=== Section Start ===
(** The first probe is not found, the second one answers. *)
Definition net_probe : nat -> result HttpResponse :=
  script [response 404 (py "not found"); Ok ok_response].

(** The world after one submission, to the newest version. *)
Definition after_first_submission : World :=
  {| issued := 1;
     trace := [submission example_endpoint example_pdf
                 (py "2024-02-29-preview")] |}.

(* ================================================================== *)
(** ** Strings *)
(* ================================================================== *)

Lemma str_eqb_eq (a b : str) : str_eqb a b = true <-> a = b.
Proof.
  revert b; induction a as [|x a IH]; intros [|y b]; simpl;
    try (split; [discriminate | discriminate]); try tauto.
  rewrite andb_true_iff, N.eqb_eq, IH.
  split; [intros [-> ->]; reflexivity | intros H; inversion H; auto].
Qed.

Lemma startswith_iff (s p : str) :
  startswith s p = true <-> exists r, s = p ++ r.
Proof.
  revert s; induction p as [|y p IH]; intros s; simpl.
  - split; [intros _; exists s; reflexivity | reflexivity].
  - destruct s as [|x s].
    + split; [discriminate | intros [r H]; discriminate].
    + rewrite andb_true_iff, N.eqb_eq, IH. split.
      * intros [-> [r ->]]. exists r. reflexivity.
      * intros [r H]. inversion H. split; [reflexivity | exists r; reflexivity].
Qed.

Lemma endswith_iff (s p : str) :
  endswith s p = true <-> exists r, s = r ++ p.
Proof.
  unfold endswith. rewrite startswith_iff. split.
  - intros [r H]. exists (rev r).
    rewrite <- (rev_involutive s), H, rev_app_distr, rev_involutive.
    reflexivity.
  - intros [r ->]. exists (rev r). apply rev_app_distr.
Qed.

Lemma contains_iff (sub s : str) : contains sub s = true <-> infix sub s.
Proof.
  unfold infix. induction s as [|x s IH]; simpl.
  - rewrite orb_false_r, startswith_iff. split.
    + intros [r H]. exists [], r. exact H.
    + intros [a [b H]]. destruct a; [exists b; exact H | discriminate].
  - rewrite orb_true_iff, startswith_iff, IH. split.
    + intros [[r H] | [a [b H]]].
      * exists [], r. exact H.
      * exists (x :: a), b. simpl. rewrite H. reflexivity.
    + intros [[|y a] [b H]].
      * left. exists b. exact H.
      * right. inversion H. exists a, b. reflexivity.
Qed.



Lemma infix_refl (t : str) : infix t t.
Proof. exists [], []. rewrite app_nil_r. reflexivity. Qed.


(* ================================================================== *)
(** ** Section segmentation *)
(* ================================================================== *)

Section SegmenterProofs.
Context {cm : CaseMap}.
#[local] Arguments py : simpl never.
#[local] Arguments join : simpl never.
#[local] Arguments section_title : simpl never.

Lemma is_section_header_iff (t : str) :
  is_section_header t = true <->
  exists keyword, In keyword section_keywords /\ infix keyword (lower t).
Proof.
  unfold is_section_header. rewrite existsb_exists.
  split; intros [k [H1 H2]]; exists k; split; auto; apply contains_iff; auto.
Qed.

Lemma is_likely_header_iff (t : str) :
  is_likely_header t = true <->
  (length (split t) <= 4)%nat
  /\ ~ (exists r, t = r ++ py ".")
  /\ ~ (exists r, t = bullet ++ r)
  /\ ~ (exists r, t = py "-" ++ r).
Proof.
  unfold is_likely_header.
  rewrite !andb_true_iff, !negb_true_iff, Nat.leb_le.
  rewrite <- !not_true_iff_false, endswith_iff, !startswith_iff.
  tauto.
Qed.


















End SegmenterProofs.

(** C9.  A non-blank line is treated as a section header exactly when its
    lowercased text contains one of the section keywords, or it has at most
    four words, does not end with a period and does not begin with a bullet
    or a hyphen; on such a line the segmenter closes the section that is
    open and starts a new one under the decorated, uppercased text, and on
    any other line it closes none. *)
Theorem header_classification {cm : CaseMap} (st : seg_state) (line : str) :
  strip line <> [] ->
  let line_text := strip line in
  (is_header line_text = true <->
   (exists keyword,
       In keyword section_keywords /\ infix keyword (lower line_text))
   \/ ((length (split line_text) <= 4)%nat
       /\ ~ (exists r, line_text = r ++ py ".")
       /\ ~ (exists r, line_text = bullet ++ r)
       /\ ~ (exists r, line_text = py "-" ++ r)))
  /\ (is_header line_text = true ->
      current_section (line_step st line) = Some (section_title line_text)
      /\ current_paragraph (line_step st line) = [])
  /\ (is_header line_text = false ->
      structured_sections (line_step st line) = structured_sections st).
Proof.
  intros Hb line_text. subst line_text. split; [|split].
  - unfold is_header.
    rewrite orb_true_iff, is_section_header_iff, is_likely_header_iff.
    reflexivity.
  - intros Hh. unfold line_step.
    destruct (strip line) as [|x t]; [congruence|]. rewrite Hh.
    split; reflexivity.
  - intros Hh. unfold line_step.
    destruct (strip line) as [|x t]; [congruence|]. rewrite Hh.
    match goal with |- context [if ?b then _ else _] => destruct b end;
      reflexivity.
Qed.

Lemma header_classification_witness :
  current_section (line_step state0 (py "  Technical Skills "))
  = Some (section_title (py "Technical Skills")).
Proof.
  apply (header_classification state0 (py "  Technical Skills ")).
  - vm_compute. discriminate.
  - vm_compute. reflexivity.
Defined.




(* ================================================================== *)
(** ** Searching and slicing *)
(* ================================================================== *)


Lemma len_app (a b : str) : len (a ++ b) = len a + len b.
Proof. unfold len. rewrite length_app. lia. Qed.










(* ================================================================== *)
(** ** Decoding the reply *)
(* ================================================================== *)




















(* ================================================================== *)
(** ** REST extraction *)
(* ================================================================== *)

Section GatewayProofs.
Variable net : nat -> result HttpResponse.
#[local] Arguments py : simpl never.

Lemma eq_str_iff (v : pyvalue) (s : str) : eq_str v s = true <-> v = PyStr s.
Proof.
  destruct v; simpl; try (split; [discriminate | discriminate]).
  rewrite str_eqb_eq. split; [intros ->; reflexivity | intros H; inversion H; auto].
Qed.

Lemma polls_S (loc : str) (m : nat) :
  polls loc (S m) = [Sleep 2; Get loc] ++ polls loc m.
Proof. reflexivity. Qed.

Lemma count_gets_app (a b : list event) :
  count_gets (a ++ b) = (count_gets a + count_gets b)%nat.
Proof. unfold count_gets. rewrite filter_app, length_app. reflexivity. Qed.

Lemma count_gets_polls (loc : str) (m : nat) : count_gets (polls loc m) = m.
Proof.
  induction m as [|m IH]; [reflexivity|].
  rewrite polls_S, count_gets_app, IH. reflexivity.
Qed.

Lemma posts_of_app (a b : list event) :
  posts_of (a ++ b) = posts_of a ++ posts_of b.
Proof. apply filter_app. Qed.

Lemma posts_of_polls (loc : str) (m : nat) : posts_of (polls loc m) = [].
Proof.
  induction m as [|m IH]; [reflexivity|].
  rewrite polls_S, posts_of_app, IH. reflexivity.
Qed.

Lemma posts_of_posts (ps : list event) :
  Forall (fun e => is_post e = true) ps -> posts_of ps = ps.
Proof.
  induction 1 as [|e ps He _ IH]; [reflexivity|].
  unfold posts_of in *. simpl. rewrite He, IH. reflexivity.
Qed.

Lemma count_gets_posts (ps : list event) :
  Forall (fun e => is_post e = true) ps -> count_gets ps = 0%nat.
Proof.
  induction 1 as [|e ps He _ IH]; [reflexivity|].
  unfold count_gets in *. simpl. destruct e; try discriminate. exact IH.
Qed.

Lemma polled_0 (loc : str) (w : World) : polled loc w 0 = w.
Proof.
  destruct w as [n tr]. unfold polled. simpl.
  rewrite Nat.add_0_r, app_nil_r. reflexivity.
Qed.

Lemma polled_S (loc : str) (w : World) (m : nat) :
  polled loc (polled loc w 1) m = polled loc w (S m).
Proof.
  unfold polled. simpl. f_equal; [lia|].
  rewrite <- app_assoc. reflexivity.
Qed.

(** One iteration of the polling loop. *)
Lemma poll_once (loc : str) (n : nat) (w : World) :
  poll net loc (S n) w =
  match net (issued w) with
  | Raise e => (Raise e, polled loc w 1)
  | Ok r =>
      match poll_response r with
      | Raise e => (Raise e, polled loc w 1)
      | Ok (Some content) => (Ok content, polled loc w 1)
      | Ok None => poll net loc n (polled loc w 1)
      end
  end.
Proof.
  assert (Hw : {| issued := S (issued w);
                  trace := (trace w ++ [Sleep 2]) ++ [Get loc] |}
               = polled loc w 1).
  { unfold polled. f_equal; [lia|]. rewrite <- app_assoc. reflexivity. }
  simpl poll. unfold bindM, time_sleep, requests_get, send, lift, ret.
  cbn [issued trace]. rewrite Hw.
  destruct (net (issued w)) as [r|e]; [|reflexivity].
  destruct (poll_response r) as [[c|]|e]; reflexivity.
Qed.

(** The loop only polls, and at most [n] times. *)
Lemma poll_world (loc : str) (n : nat) (w : World) :
  exists m, (m <= n)%nat /\ (1 <= n -> 1 <= m)%nat
            /\ snd (poll net loc n w) = polled loc w m.
Proof.
  revert w. induction n as [|n IH]; intros w.
  - exists 0%nat. rewrite polled_0. repeat split; [lia|]. lia.
  - rewrite poll_once.
    assert (Hone : exists m, (m <= S n)%nat /\ (1 <= S n -> 1 <= m)%nat
                             /\ polled loc w 1 = polled loc w m).
    { exists 1%nat. repeat split; lia. }
    destruct (net (issued w)) as [r|e]; [|exact Hone].
    destruct (poll_response r) as [[c|]|e]; try exact Hone.
    destruct (IH (polled loc w 1)) as [m [H1 [_ H2]]].
    exists (S m). rewrite H2, polled_S. repeat split; lia.
Qed.

Lemma still_running_continues (r : HttpResponse) :
  still_running (Ok r) -> poll_response r = Ok None.
Proof.
  intros [r' [d [E [Hc [Hj Hs]]]]]. inversion E; subst r'.
  unfold poll_response. rewrite Hc, Hj. cbn [negb Z.eqb Pos.eqb bind py_get].
  destruct Hs as [Hs | Hs]; rewrite Hs; reflexivity.
Qed.

(** After [j] polls answered running or notStarted the loop goes on with
    [j] attempts fewer. *)
Lemma poll_skip (loc : str) (j n : nat) (w : World) :
  (forall i, (i < j)%nat -> still_running (net (issued w + i))) ->
  poll net loc (j + n) w = poll net loc n (polled loc w j).
Proof.
  revert w. induction j as [|j IH]; intros w H.
  - rewrite polled_0. reflexivity.
  - change (S j + n)%nat with (S (j + n)). rewrite poll_once.
    pose proof (H 0%nat ltac:(lia)) as H0. rewrite Nat.add_0_r in H0.
    destruct H0 as [r [d [E H0]]]. rewrite E.
    rewrite (still_running_continues r)
      by (rewrite <- E; exists r, d; split; [exact E | exact H0]).
    rewrite IH, polled_S; [reflexivity|].
    intros i Hi. specialize (H (S i) ltac:(lia)).
    replace (issued (polled loc w 1) + i)%nat with (issued w + S i)%nat
      by (simpl; lia).
    exact H.
Qed.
=== Section End ===
→ Task to complete
For each line in the data that holds the word "trace", copy the line.

→ Solution to this task
     trace := [submission example_endpoint example_pdf
                  trace := (trace w ++ [Sleep 2]) ++ [Get loc] |}
  cbn [issued trace]. rewrite Hw.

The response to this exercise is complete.